Virgi Maria Pai nosso das Água Verdi - diz Josué apavorado. - Que é isso homi
de Deus? Já ouvi falar em mula sem cabeça, mas vaca sem corpo nem
sabia.
-É
clara a fúria dos espíritos desta estrada, podemos ver pelos seus olhos! - o
outro continuou a brincar com a cara do patrão durante um tempo, depois pegou
uma lanterna na charrete e corajosamente desceu para ver de perto a
“assombração”. - Ah não patrão, a vaca me pegou... - e... iluminou o resto do
animal. - Larga di sê beista o sinhozinho! Seres ruminantes ruminam sempre em
seus caminhos ruminatórios. Li essas frasi elaborada num livru de suspense
certa veis... Sua cara... Vixi digo eu. Vô te ispricá. - e mais uma vez imitou
a voz de Josué. - Estava já tudo escuro e o corpo desse ruminanti é preto, por
isso a cabeça estava flutuando! Ela teria conseguido te impidí de chegar nas
festa, não fosse teu trabalhador responsaver que tá aqui.
O
empregado parou, riu um pouco da cara do patrão e depois voltou para a
charrete. Finalmente o cavalo resolveu andar de novo e os dois ficaram quietos
sem se falar. Mas depois passaram 30 minutos e Josué quebrou o silêncio,
perguntando com voz de menino que se redimia para Ernesto:
-Então
vamos falar agora sobre u “ruminá”, me insina a falar como cês fala. Vamos
lá... Eu rumino... e depois?
-Ô
meu Pai das Águas Verdes, eu mereço esse trem que não sabe nem falar direito. -
e olhando com pena para seu patrão, falou rapidamente. - Só te ensino se tu me
pedir desculpa por tudo.
Os
dois finalmente fizeram as pazes. Ernesto sabia que pela cabeça teimosa de
Josué, aquele momento de calmaria iria durar pouco tempo e resolveu curti-lo ao
máximo.
-Ah,
meu cumpadi Josué... que bom que chegou! Como tem passado Ernesto? Se meu amigo
judiar de você nessa colheita, pode vir trabalhar aqui comigo...
-Sempre
engraçado você, não é Mário? - Josué de repente deu uma cotovelada de leve em
seu empregado. - Sinto muito, mas eu ainda sei como se tratar bem um empregado
da minha pequena propriedadi... E diga lá homi, que horas é o jogo?
Eram
quase oito da noite e todos na fazenda vieram cumprimentar os dois convidados
de uma só vez. Muitos, é claro, de olho no cabrito. Porém como a comida tinha
esfriado com a viagem, Mário mandou um de seus homens a esquentarem no forno a
lenha para depois todos comerem durante o grande espetáculo da noite.
A
hora mais esperada da festança chegou e o anfitrião subitamente fez um sinal
para os sanfoneiros pararem de tocar. Agora todos os convidados se reuniam na
grande sala de estar da fazenda para se maravilharem com aquela “caixa mágica”

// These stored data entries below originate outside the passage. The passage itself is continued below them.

(* ===== verification/TCPTrack.v ===== *)
(** * TCP connection tracking

    [client/firewall/uspfilter/conntrack/tcp.go]: the connection state
    machine, the table with its cap and eviction, the periodic clean-up and
    the flow events.  Every operation is the whole method; a write to the nil
    map of a closed tracker is a run-time panic, the result [None]. *)
From S2P Require Import Prelude NetIP ConnTrack.
Open Scope Z_scope.

Definition TCPFin : Z := 0x01.
Definition TCPSyn : Z := 0x02.
Definition TCPRst : Z := 0x04.
Definition TCPPush : Z := 0x08.
Definition TCPAck : Z := 0x10.
Definition TCPUrg : Z := 0x20.

(** Durations in nanoseconds. *)
Definition Second : Z := 1000000000.
Definition MSL : Z := 120 * Second.
Definition TimeWaitTimeout : Z := 2 * MSL.
Definition DefaultTCPTimeout : Z := 3 * 3600 * Second.
Definition TCPHandshakeTimeout : Z := 60 * Second.
Definition FinWaitTimeout : Z := 60 * Second.
Definition CloseWaitTimeout : Z := 60 * Second.
Definition LastAckTimeout : Z := 30 * Second.
Definition DefaultMaxTCPEntries : Z := 65536.

(** In the order of the [iota] block: [TCPStateNew] is the zero value, which
    [nextState] also uses for "no transition". *)
Inductive TCPState :=
| TCPStateNew | TCPStateSynSent | TCPStateSynReceived | TCPStateEstablished
| TCPStateFinWait1 | TCPStateFinWait2 | TCPStateClosing | TCPStateTimeWait
| TCPStateCloseWait | TCPStateLastAck | TCPStateClosed.

#[global] Instance TCPState_eq_dec : EqDecision TCPState.
Proof. solve_decision. Defined.

Record TCPConnTrack := {
  tcp_base : BaseConnTrack;
  tcp_SourcePort : Z;
  tcp_DestPort : Z;
  tcp_state : TCPState;
  tcp_tombstone : bool;
}.

Definition GetState (c : TCPConnTrack) : TCPState := tcp_state c.

Definition SetState (s : TCPState) (c : TCPConnTrack) : TCPConnTrack :=
  {| tcp_base := tcp_base c; tcp_SourcePort := tcp_SourcePort c;
     tcp_DestPort := tcp_DestPort c; tcp_state := s;
     tcp_tombstone := tcp_tombstone c |}.

Definition SetTombstone (c : TCPConnTrack) : TCPConnTrack :=
  {| tcp_base := tcp_base c; tcp_SourcePort := tcp_SourcePort c;
     tcp_DestPort := tcp_DestPort c; tcp_state := tcp_state c;
     tcp_tombstone := true |}.

Definition set_tcp_base (b : BaseConnTrack) (c : TCPConnTrack) : TCPConnTrack :=
  {| tcp_base := b; tcp_SourcePort := tcp_SourcePort c;
     tcp_DestPort := tcp_DestPort c; tcp_state := tcp_state c;
     tcp_tombstone := tcp_tombstone c |}.

Definition CompareAndSwapState (old new : TCPState) (c : TCPConnTrack) : TCPConnTrack * bool :=
  if decide (tcp_state c = old) then (SetState new c, true) else (c, false).

Definition IsTombstone (c : TCPConnTrack) : bool := tcp_tombstone c.

Definition IsSupersededBy (flags : Z) (c : TCPConnTrack) : bool :=
  if tcp_tombstone c then true
  else has flags TCPSyn && hasnt flags TCPAck && bool_decide (tcp_state c = TCPStateTimeWait).

Definition isValidFlagCombination (flags : Z) : bool :=
  if has flags TCPSyn && has flags TCPFin then false
  else if has flags TCPRst && (has flags TCPSyn || has flags TCPFin) then false
  else true.

Definition tcp_sendEvent (typ : EventType) (c : TCPConnTrack) (ruleID : list Z) : EventFields :=
  let b := tcp_base c in
  let counters := bool_decide (typ = TypeEnd) in
  {| ev_FlowID := FlowId b; ev_Type := typ; ev_RuleID := ruleID;
     ev_Direction := conn_Direction b; ev_Protocol := TCP;
     ev_SourceIP := SourceIP b; ev_DestIP := DestIP b;
     ev_SourcePort := tcp_SourcePort c; ev_DestPort := tcp_DestPort c;
     ev_ICMPType := 0; ev_ICMPCode := 0;
     ev_RxPackets := if counters then PacketsRx b else 0;
     ev_TxPackets := if counters then PacketsTx b else 0;
     ev_RxBytes := if counters then BytesRx b else 0;
     ev_TxBytes := if counters then BytesTx b else 0 |}.

(** ** The state table *)

Definition transNew (flags : Z) (connDir : Direction) (_ : bool) : TCPState :=
  if has flags TCPSyn && hasnt flags TCPAck then
    if decide (connDir = Egress) then TCPStateSynSent else TCPStateSynReceived
  else TCPStateNew.

Definition transSynSent (flags : Z) (_ : Direction) (same : bool) : TCPState :=
  if has flags TCPSyn && has flags TCPAck then
    if same then TCPStateSynReceived else TCPStateEstablished
  else TCPStateNew.

Definition transSynReceived (flags : Z) (_ : Direction) (same : bool) : TCPState :=
  if has flags TCPAck && hasnt flags TCPSyn && same then TCPStateEstablished
  else TCPStateNew.

Definition transEstablished (flags : Z) (_ : Direction) (same : bool) : TCPState :=
  if hasnt flags TCPFin then TCPStateNew
  else if same then TCPStateFinWait1 else TCPStateCloseWait.

Definition transFinWait1 (flags : Z) (_ : Direction) (same : bool) : TCPState :=
  if same then TCPStateNew
  else if has flags TCPFin && has flags TCPAck then TCPStateTimeWait
  else if has flags TCPFin then TCPStateClosing
  else if has flags TCPAck then TCPStateFinWait2
  else TCPStateNew.

Definition transFinWait2 (flags : Z) (_ : Direction) (same : bool) : TCPState :=
  if has flags TCPFin && negb same then TCPStateTimeWait else TCPStateNew.

Definition transClosing (flags : Z) (_ : Direction) (same : bool) : TCPState :=
  if has flags TCPAck && negb same then TCPStateTimeWait else TCPStateNew.

Definition transCloseWait (flags : Z) (_ : Direction) (same : bool) : TCPState :=
  if has flags TCPFin && same then TCPStateLastAck else TCPStateNew.

Definition transLastAck (flags : Z) (_ : Direction) (same : bool) : TCPState :=
  if has flags TCPAck && negb same then TCPStateClosed else TCPStateNew.

Definition stateTable (s : TCPState) : option (Z → Direction → bool → TCPState) :=
  match s with
  | TCPStateNew => Some transNew
  | TCPStateSynSent => Some transSynSent
  | TCPStateSynReceived => Some transSynReceived
  | TCPStateEstablished => Some transEstablished
  | TCPStateFinWait1 => Some transFinWait1
  | TCPStateFinWait2 => Some transFinWait2
  | TCPStateClosing => Some transClosing
  | TCPStateCloseWait => Some transCloseWait
  | TCPStateLastAck => Some transLastAck
  | TCPStateTimeWait | TCPStateClosed => None
  end.

Definition nextState (cur : TCPState) (connDir packetDir : Direction) (flags : Z) : TCPState :=
  match stateTable cur with
  | None => TCPStateNew
  | Some fn => fn flags connDir (bool_decide (packetDir = connDir))
  end.

(** ** One packet on one connection *)

Definition handleRst (c : TCPConnTrack) (cur : TCPState) (packetDir : Direction)
    : TCPConnTrack * list EventFields :=
  if decide (cur = TCPStateTimeWait) then (c, [])
  else if bool_decide (cur = TCPStateSynSent) &&
          bool_decide (packetDir = conn_Direction (tcp_base c)) then (c, [])
  else
    let '(c', ok) := CompareAndSwapState cur TCPStateClosed c in
    if negb ok then (c', [])
    else let c'' := SetTombstone c' in (c'', [tcp_sendEvent TypeEnd c'' []]).

Definition onTransition (c : TCPConnTrack) (to : TCPState) : TCPConnTrack * list EventFields :=
  match to with
  | TCPStateTimeWait => (c, [tcp_sendEvent TypeEnd c []])
  | TCPStateClosed => let c' := SetTombstone c in (c', [tcp_sendEvent TypeEnd c' []])
  | _ => (c, [])
  end.

Definition updateState (now : Z) (c : TCPConnTrack) (flags : Z) (packetDir : Direction) (size : Z)
    : TCPConnTrack * list EventFields :=
  let c := set_tcp_base (UpdateCounters packetDir size (tcp_base c)) c in
  if negb (isValidFlagCombination flags) then (c, [])
  else
    let c := set_tcp_base (UpdateLastSeen now (tcp_base c)) c in
    let cur := GetState c in
    if has flags TCPRst then handleRst c cur packetDir
    else
      let new := nextState cur (conn_Direction (tcp_base c)) packetDir flags in
      if decide (new = TCPStateNew) then (c, [])
      else
        let '(c', ok) := CompareAndSwapState cur new c in
        if ok then onTransition c' new else (c', []).

Definition isValidStateForFlags (s : TCPState) (flags : Z) : bool :=
  if has flags TCPRst then
    if decide (s = TCPStateSynSent) then has flags TCPAck else true
  else
    match s with
    | TCPStateNew => has flags TCPSyn && hasnt flags TCPAck
    | TCPStateSynSent => has flags TCPSyn && has flags TCPAck
    | TCPStateSynReceived | TCPStateEstablished => has flags TCPAck
    | TCPStateFinWait1 | TCPStateFinWait2 => has flags TCPFin || has flags TCPAck
    | TCPStateClosing | TCPStateTimeWait => has flags TCPAck
    | TCPStateCloseWait => has flags TCPFin || has flags TCPAck
    | TCPStateLastAck | TCPStateClosed => has flags TCPAck
    end.

(** ** The tracker *)

Record TCPTracker := {
  tt_connections : option (gmap ConnKey TCPConnTrack);
  tt_timeout : Z;
  tt_waitTimeout : Z;
  tt_finWaitTimeout : Z;
  tt_closeWaitTimeout : Z;
  tt_lastAckTimeout : Z;
  tt_maxEntries : Z;
  tt_events : list EventFields;
}.

(** Reading a nil map is reading an empty one. *)
Definition tcp_conns (t : TCPTracker) : gmap ConnKey TCPConnTrack :=
  default ∅ (tt_connections t).

Definition set_tcp_table (m : option (gmap ConnKey TCPConnTrack)) (evs : list EventFields)
    (t : TCPTracker) : TCPTracker :=
  {| tt_connections := m; tt_timeout := tt_timeout t; tt_waitTimeout := tt_waitTimeout t;
     tt_finWaitTimeout := tt_finWaitTimeout t; tt_closeWaitTimeout := tt_closeWaitTimeout t;
     tt_lastAckTimeout := tt_lastAckTimeout t; tt_maxEntries := tt_maxEntries t;
     tt_events := tt_events t ++ evs |}.

(** Mutation through a pointer the table holds: the entry changes in place. *)
Definition tcp_store (key : ConnKey) (r : TCPConnTrack * list EventFields) (t : TCPTracker)
    : TCPTracker :=
  set_tcp_table (<[key := fst r]> <$> tt_connections t) (snd r) t.

Definition NewTCPTracker (Getenv : string → string) (ParseDuration : string → option Z)
    (timeout : Z) : TCPTracker :=
  let '(timeout, wait) :=
    if timeout =? 0 then (DefaultTCPTimeout, TimeWaitTimeout)
    else (timeout, Z.quot timeout 45) in
  {| tt_connections := Some ∅; tt_timeout := timeout; tt_waitTimeout := wait;
     tt_finWaitTimeout :=
       envDuration Getenv ParseDuration "NB_CONNTRACK_TCP_FIN_WAIT_TIMEOUT" FinWaitTimeout;
     tt_closeWaitTimeout :=
       envDuration Getenv ParseDuration "NB_CONNTRACK_TCP_CLOSE_WAIT_TIMEOUT" CloseWaitTimeout;
     tt_lastAckTimeout :=
       envDuration Getenv ParseDuration "NB_CONNTRACK_TCP_LAST_ACK_TIMEOUT" LastAckTimeout;
     tt_maxEntries := envInt Getenv "NB_CONNTRACK_TCP_MAX" DefaultMaxTCPEntries;
     tt_events := [] |}.

(** The tracker after the call, the stored DNAT port and [exists]. *)
Definition tcp_updateIfExists (env : Env) (t : TCPTracker) (src dst : Addr) (sp dp : Z)
    (flags : Z) (dir : Direction) (size : Z) : TCPTracker * Z * bool :=
  let key := MkKey src dst sp dp in
  match tcp_conns t !! key with
  | Some conn =>
      if negb (IsSupersededBy flags conn) then
        let r := updateState (env_now env) conn flags dir size in
        (tcp_store key r t, uint 16 (DNATOrigPort (tcp_base (fst r))), true)
      else (t, 0, false)
  | None => (t, 0, false)
  end.

Section TCPTable.
Context {MO : MapOrder}.

(** The scan of [evictOneLocked]: a tombstone ends it at once; otherwise
    the oldest of the sample. *)
Fixpoint tcp_evict_scan (sampled : nat) (l : list (ConnKey * TCPConnTrack))
    (cand : option (ConnKey * Z)) : ConnKey + option (ConnKey * Z) :=
  match l with
  | [] => inr cand
  | (k, c) :: l' =>
      if IsTombstone c then inl k
      else
        let seen := lastSeen (tcp_base c) in
        let cand' :=
          match cand with
          | None => Some (k, seen)
          | Some (_, s) => if seen <? s then Some (k, seen) else cand
          end in
        if (evictSampleSize <=? S sampled)%nat then inr cand'
        else tcp_evict_scan (S sampled) l' cand'
  end.

Definition tcp_evictOneLocked (seed : nat) (t : TCPTracker) : TCPTracker :=
  match tt_connections t with
  | None => t
  | Some m =>
      match tcp_evict_scan 0 (range_list seed m) None with
      | inl k => set_tcp_table (Some (delete k m)) [] t
      | inr (Some (k, _)) =>
          let evs :=
            match m !! k with
            | Some c =>
                if negb (bool_decide (GetState c = TCPStateTimeWait)) && negb (IsTombstone c)
                then [tcp_sendEvent TypeEnd c []] else []
            | None => []
            end in
          set_tcp_table (Some (delete k m)) evs t
      | inr None => t
      end
  end.

Definition tcp_track (env : Env) (t : TCPTracker) (src dst : Addr) (sp dp : Z) (flags : Z)
    (dir : Direction) (ruleID : list Z) (size origPort : Z) : option TCPTracker :=
  let '(t, _, exists_) := tcp_updateIfExists env t src dst sp dp flags dir size in
  if exists_ || hasnt flags TCPSyn then Some t
  else if negb (isValidFlagCombination flags) then Some t
  else
    let conn :=
      {| tcp_base := newBase (env_uuid env) dir src dst origPort;
         tcp_SourcePort := sp; tcp_DestPort := dp;
         tcp_state := TCPStateNew; tcp_tombstone := false |} in
    let '(conn, evs) := updateState (env_now env) conn flags dir size in
    let t := set_tcp_table (tt_connections t) evs t in
    let t :=
      if (0 <? tt_maxEntries t) && (tt_maxEntries t <=? Z.of_nat (base.size (tcp_conns t)))
      then tcp_evictOneLocked (env_seed env) t else t in
    match tt_connections t with
    | None => None
    | Some m =>
        Some (set_tcp_table (Some (<[MkKey src dst sp dp := conn]> m))
                [tcp_sendEvent TypeStart conn ruleID] t)
    end.

Definition tcp_TrackOutbound (env : Env) (t : TCPTracker) (src dst : Addr) (sp dp : Z)
    (flags size : Z) : option (TCPTracker * Z) :=
  let '(t, origPort, exists_) := tcp_updateIfExists env t dst src dp sp flags Egress size in
  if exists_ then Some (t, origPort)
  else
    match tcp_track env t src dst sp dp flags Egress [] size 0 with
    | Some t => Some (t, 0)
    | None => None
    end.

Definition tcp_TrackInbound (env : Env) (t : TCPTracker) (src dst : Addr) (sp dp : Z)
    (flags : Z) (ruleID : list Z) (size dnatOrigPort : Z) : option TCPTracker :=
  tcp_track env t src dst sp dp flags Ingress ruleID size dnatOrigPort.

Definition tcp_IsValidInbound (env : Env) (t : TCPTracker) (src dst : Addr) (sp dp : Z)
    (flags size : Z) : TCPTracker * bool :=
  let key := MkKey dst src dp sp in
  match tcp_conns t !! key with
  | None => (t, false)
  | Some conn =>
      if IsSupersededBy flags conn then (t, false)
      else if negb (isValidFlagCombination flags) then (t, false)
      else if negb (isValidStateForFlags (GetState conn) flags) then (t, false)
      else (tcp_store key (updateState (env_now env) conn flags Ingress size) t, true)
  end.

(** The timeout [cleanup] applies to a state. *)
Definition cleanup_timeout (t : TCPTracker) (s : TCPState) : Z :=
  match s with
  | TCPStateTimeWait => tt_waitTimeout t
  | TCPStateEstablished => tt_timeout t
  | TCPStateFinWait1 | TCPStateFinWait2 | TCPStateClosing => tt_finWaitTimeout t
  | TCPStateCloseWait => tt_closeWaitTimeout t
  | TCPStateLastAck => tt_lastAckTimeout t
  | _ => TCPHandshakeTimeout
  end.

(** One iteration of the loop of [cleanup]. *)
Definition tcp_cleanup_entry (now : Z) (t : TCPTracker) (kc : ConnKey * TCPConnTrack)
    : TCPTracker :=
  let '(key, conn) := kc in
  if IsTombstone conn then set_tcp_table (delete key <$> tt_connections t) [] t
  else
    let s := GetState conn in
    if timeoutExceeded now (cleanup_timeout t s) (tcp_base conn) then
      set_tcp_table (delete key <$> tt_connections t)
        (if bool_decide (s = TCPStateTimeWait) then [] else [tcp_sendEvent TypeEnd conn []]) t
    else t.

Definition tcp_cleanup (env : Env) (t : TCPTracker) : TCPTracker :=
  foldl (tcp_cleanup_entry (env_now env)) t (range_list (env_seed env) (tcp_conns t)).
End TCPTable.

Definition tcp_GetConnection (t : TCPTracker) (src : Addr) (sp : Z) (dst : Addr) (dp : Z)
    : option TCPConnTrack :=
  tcp_conns t !! MkKey src dst sp dp.

Definition tcp_Close (t : TCPTracker) : TCPTracker := set_tcp_table None [] t.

por cima da mesinha de madeira.
-É
um, é dois, é três! - o dono da casa ligou o aparelho e algumas pessoas
lacrimejaram os olhos. - Pronto! A magia da T.V agora tá mais pertu di nóis...
Tensão, o jogo começou... vai cabra, pega a bola e faz gol!
-Ô
fia... é muita emoção! - Marta, uma convidada que beirava já os 42 anos, falou
com os olhos molhados para sua filha Janete.
-Que
coisa maravilhosa! Brigado Mário, istrudia quero repô u convite...
-E
será bem vindo Chico! Que bom que gostou.
-Já
tô uma poça d’água, é muito emocionante!
-Para
com isso Viví... se não o seu Zazá também chora...
Margarida,
a mulher “rival” de Mário quando se tratava de eleição para presidente da
Associação de Moradores de Campo, que estava vendo todas aquelas pessoas
maravilhadas pela magia daquele objeto, resolveu falar e tentar esclarecer a
situação:
-Pois
é. É uma maravilha essas novidades da tecnologia que vêm chegando, estou certa,
Mário?
- ...Sei
de ticnologia não, dona. Mas não é a tumada qui eu ponho no buraco e ela liga?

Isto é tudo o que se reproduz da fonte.